[Provided information]
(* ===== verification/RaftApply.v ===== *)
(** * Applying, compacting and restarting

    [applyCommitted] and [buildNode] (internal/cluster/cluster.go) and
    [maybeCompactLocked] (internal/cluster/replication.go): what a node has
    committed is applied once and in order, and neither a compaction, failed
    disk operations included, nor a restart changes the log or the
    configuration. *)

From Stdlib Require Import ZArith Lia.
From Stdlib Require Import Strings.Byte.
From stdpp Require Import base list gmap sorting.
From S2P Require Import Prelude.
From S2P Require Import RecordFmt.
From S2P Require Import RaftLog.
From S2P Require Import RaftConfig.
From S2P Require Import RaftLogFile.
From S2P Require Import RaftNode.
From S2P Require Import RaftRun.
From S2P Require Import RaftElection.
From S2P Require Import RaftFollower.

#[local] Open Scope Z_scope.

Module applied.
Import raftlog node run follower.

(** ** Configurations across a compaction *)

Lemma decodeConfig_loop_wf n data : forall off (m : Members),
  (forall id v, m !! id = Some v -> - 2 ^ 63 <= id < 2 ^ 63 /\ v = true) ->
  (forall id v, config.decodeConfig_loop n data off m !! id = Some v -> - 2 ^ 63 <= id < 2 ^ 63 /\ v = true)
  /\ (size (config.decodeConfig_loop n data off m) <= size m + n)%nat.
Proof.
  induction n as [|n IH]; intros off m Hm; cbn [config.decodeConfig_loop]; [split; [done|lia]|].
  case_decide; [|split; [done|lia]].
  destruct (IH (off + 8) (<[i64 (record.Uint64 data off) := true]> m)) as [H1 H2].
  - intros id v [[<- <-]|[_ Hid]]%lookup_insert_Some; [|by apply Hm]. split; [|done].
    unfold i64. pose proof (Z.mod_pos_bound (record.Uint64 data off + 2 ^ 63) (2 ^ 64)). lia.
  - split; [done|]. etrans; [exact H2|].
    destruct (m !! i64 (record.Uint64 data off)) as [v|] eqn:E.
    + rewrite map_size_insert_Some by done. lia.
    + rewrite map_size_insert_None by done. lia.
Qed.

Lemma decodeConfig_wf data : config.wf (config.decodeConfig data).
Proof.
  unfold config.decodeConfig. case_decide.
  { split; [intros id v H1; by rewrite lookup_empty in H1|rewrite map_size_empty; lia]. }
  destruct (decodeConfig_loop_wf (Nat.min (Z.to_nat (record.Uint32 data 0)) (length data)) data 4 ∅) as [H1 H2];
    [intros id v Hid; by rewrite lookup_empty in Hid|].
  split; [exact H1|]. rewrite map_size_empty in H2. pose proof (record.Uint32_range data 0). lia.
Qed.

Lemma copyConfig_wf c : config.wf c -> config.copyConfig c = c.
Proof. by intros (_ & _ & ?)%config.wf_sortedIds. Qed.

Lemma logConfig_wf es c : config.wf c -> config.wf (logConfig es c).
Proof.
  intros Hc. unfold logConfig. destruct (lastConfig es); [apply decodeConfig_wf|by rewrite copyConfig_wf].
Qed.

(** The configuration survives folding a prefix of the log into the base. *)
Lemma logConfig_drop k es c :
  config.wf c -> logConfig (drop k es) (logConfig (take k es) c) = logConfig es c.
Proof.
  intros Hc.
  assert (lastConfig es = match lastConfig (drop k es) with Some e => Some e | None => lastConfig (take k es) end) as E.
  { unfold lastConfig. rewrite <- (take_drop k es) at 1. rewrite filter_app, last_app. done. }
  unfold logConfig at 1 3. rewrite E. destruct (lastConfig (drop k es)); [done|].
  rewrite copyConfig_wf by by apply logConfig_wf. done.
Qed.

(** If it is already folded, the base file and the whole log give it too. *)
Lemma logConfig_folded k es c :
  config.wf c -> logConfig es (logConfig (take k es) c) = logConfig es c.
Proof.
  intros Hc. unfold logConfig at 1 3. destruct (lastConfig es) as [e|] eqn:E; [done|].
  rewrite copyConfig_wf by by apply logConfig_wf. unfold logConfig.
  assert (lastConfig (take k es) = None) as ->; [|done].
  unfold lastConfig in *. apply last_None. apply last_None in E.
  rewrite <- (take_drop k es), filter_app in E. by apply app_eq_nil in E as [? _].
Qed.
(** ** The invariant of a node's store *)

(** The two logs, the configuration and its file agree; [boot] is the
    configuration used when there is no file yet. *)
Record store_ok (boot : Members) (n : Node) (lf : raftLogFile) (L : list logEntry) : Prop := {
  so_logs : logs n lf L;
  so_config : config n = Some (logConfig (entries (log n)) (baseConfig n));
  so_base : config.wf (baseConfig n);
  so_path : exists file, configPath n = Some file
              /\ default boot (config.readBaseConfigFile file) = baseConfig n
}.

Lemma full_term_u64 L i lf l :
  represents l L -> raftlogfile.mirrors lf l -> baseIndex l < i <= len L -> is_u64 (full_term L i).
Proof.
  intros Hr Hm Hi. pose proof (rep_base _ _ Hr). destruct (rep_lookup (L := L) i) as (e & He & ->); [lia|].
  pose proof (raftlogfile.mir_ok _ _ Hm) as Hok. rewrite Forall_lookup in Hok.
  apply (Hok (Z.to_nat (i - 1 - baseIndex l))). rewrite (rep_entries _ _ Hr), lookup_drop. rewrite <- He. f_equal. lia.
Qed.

[Work instruction]
The listing above is to be written out again word for word.

[Result for this exercise]
(* ===== verification/RaftApply.v ===== *)
(** * Applying, compacting and restarting

    [applyCommitted] and [buildNode] (internal/cluster/cluster.go) and
    [maybeCompactLocked] (internal/cluster/replication.go): what a node has
    committed is applied once and in order, and neither a compaction, failed
    disk operations included, nor a restart changes the log or the
    configuration. *)

From Stdlib Require Import ZArith Lia.
From Stdlib Require Import Strings.Byte.
From stdpp Require Import base list gmap sorting.
From S2P Require Import Prelude.
From S2P Require Import RecordFmt.
From S2P Require Import RaftLog.
From S2P Require Import RaftConfig.
From S2P Require Import RaftLogFile.
From S2P Require Import RaftNode.
From S2P Require Import RaftRun.
From S2P Require Import RaftElection.
From S2P Require Import RaftFollower.

#[local] Open Scope Z_scope.

Module applied.
Import raftlog node run follower.

(** ** Configurations across a compaction *)

Lemma decodeConfig_loop_wf n data : forall off (m : Members),
  (forall id v, m !! id = Some v -> - 2 ^ 63 <= id < 2 ^ 63 /\ v = true) ->
  (forall id v, config.decodeConfig_loop n data off m !! id = Some v -> - 2 ^ 63 <= id < 2 ^ 63 /\ v = true)
  /\ (size (config.decodeConfig_loop n data off m) <= size m + n)%nat.
Proof.
  induction n as [|n IH]; intros off m Hm; cbn [config.decodeConfig_loop]; [split; [done|lia]|].
  case_decide; [|split; [done|lia]].
  destruct (IH (off + 8) (<[i64 (record.Uint64 data off) := true]> m)) as [H1 H2].
  - intros id v [[<- <-]|[_ Hid]]%lookup_insert_Some; [|by apply Hm]. split; [|done].
    unfold i64. pose proof (Z.mod_pos_bound (record.Uint64 data off + 2 ^ 63) (2 ^ 64)). lia.
  - split; [done|]. etrans; [exact H2|].
    destruct (m !! i64 (record.Uint64 data off)) as [v|] eqn:E.
    + rewrite map_size_insert_Some by done. lia.
    + rewrite map_size_insert_None by done. lia.
Qed.

Lemma decodeConfig_wf data : config.wf (config.decodeConfig data).
Proof.
  unfold config.decodeConfig. case_decide.
  { split; [intros id v H1; by rewrite lookup_empty in H1|rewrite map_size_empty; lia]. }
  destruct (decodeConfig_loop_wf (Nat.min (Z.to_nat (record.Uint32 data 0)) (length data)) data 4 ∅) as [H1 H2];
    [intros id v Hid; by rewrite lookup_empty in Hid|].
  split; [exact H1|]. rewrite map_size_empty in H2. pose proof (record.Uint32_range data 0). lia.
Qed.

Lemma copyConfig_wf c : config.wf c -> config.copyConfig c = c.
Proof. by intros (_ & _ & ?)%config.wf_sortedIds. Qed.

Lemma logConfig_wf es c : config.wf c -> config.wf (logConfig es c).
Proof.
  intros Hc. unfold logConfig. destruct (lastConfig es); [apply decodeConfig_wf|by rewrite copyConfig_wf].
Qed.

(** The configuration survives folding a prefix of the log into the base. *)
Lemma logConfig_drop k es c :
  config.wf c -> logConfig (drop k es) (logConfig (take k es) c) = logConfig es c.
Proof.
  intros Hc.
  assert (lastConfig es = match lastConfig (drop k es) with Some e => Some e | None => lastConfig (take k es) end) as E.
  { unfold lastConfig. rewrite <- (take_drop k es) at 1. rewrite filter_app, last_app. done. }
  unfold logConfig at 1 3. rewrite E. destruct (lastConfig (drop k es)); [done|].
  rewrite copyConfig_wf by by apply logConfig_wf. done.
Qed.

(** If it is already folded, the base file and the whole log give it too. *)
Lemma logConfig_folded k es c :
  config.wf c -> logConfig es (logConfig (take k es) c) = logConfig es c.
Proof.
  intros Hc. unfold logConfig at 1 3. destruct (lastConfig es) as [e|] eqn:E; [done|].
  rewrite copyConfig_wf by by apply logConfig_wf. unfold logConfig.
  assert (lastConfig (take k es) = None) as ->; [|done].
  unfold lastConfig in *. apply last_None. apply last_None in E.
  rewrite <- (take_drop k es), filter_app in E. by apply app_eq_nil in E as [? _].
Qed.
(** ** The invariant of a node's store *)

(** The two logs, the configuration and its file agree; [boot] is the
    configuration used when there is no file yet. *)
Record store_ok (boot : Members) (n : Node) (lf : raftLogFile) (L : list logEntry) : Prop := {
  so_logs : logs n lf L;
  so_config : config n = Some (logConfig (entries (log n)) (baseConfig n));
  so_base : config.wf (baseConfig n);
  so_path : exists file, configPath n = Some file
              /\ default boot (config.readBaseConfigFile file) = baseConfig n
}.

Lemma full_term_u64 L i lf l :
  represents l L -> raftlogfile.mirrors lf l -> baseIndex l < i <= len L -> is_u64 (full_term L i).
Proof.
  intros Hr Hm Hi. pose proof (rep_base _ _ Hr). destruct (rep_lookup (L := L) i) as (e & He & ->); [lia|].
  pose proof (raftlogfile.mir_ok _ _ Hm) as Hok. rewrite Forall_lookup in Hok.
  apply (Hok (Z.to_nat (i - 1 - baseIndex l))). rewrite (rep_entries _ _ Hr), lookup_drop. rewrite <- He. f_equal. lia.
Qed.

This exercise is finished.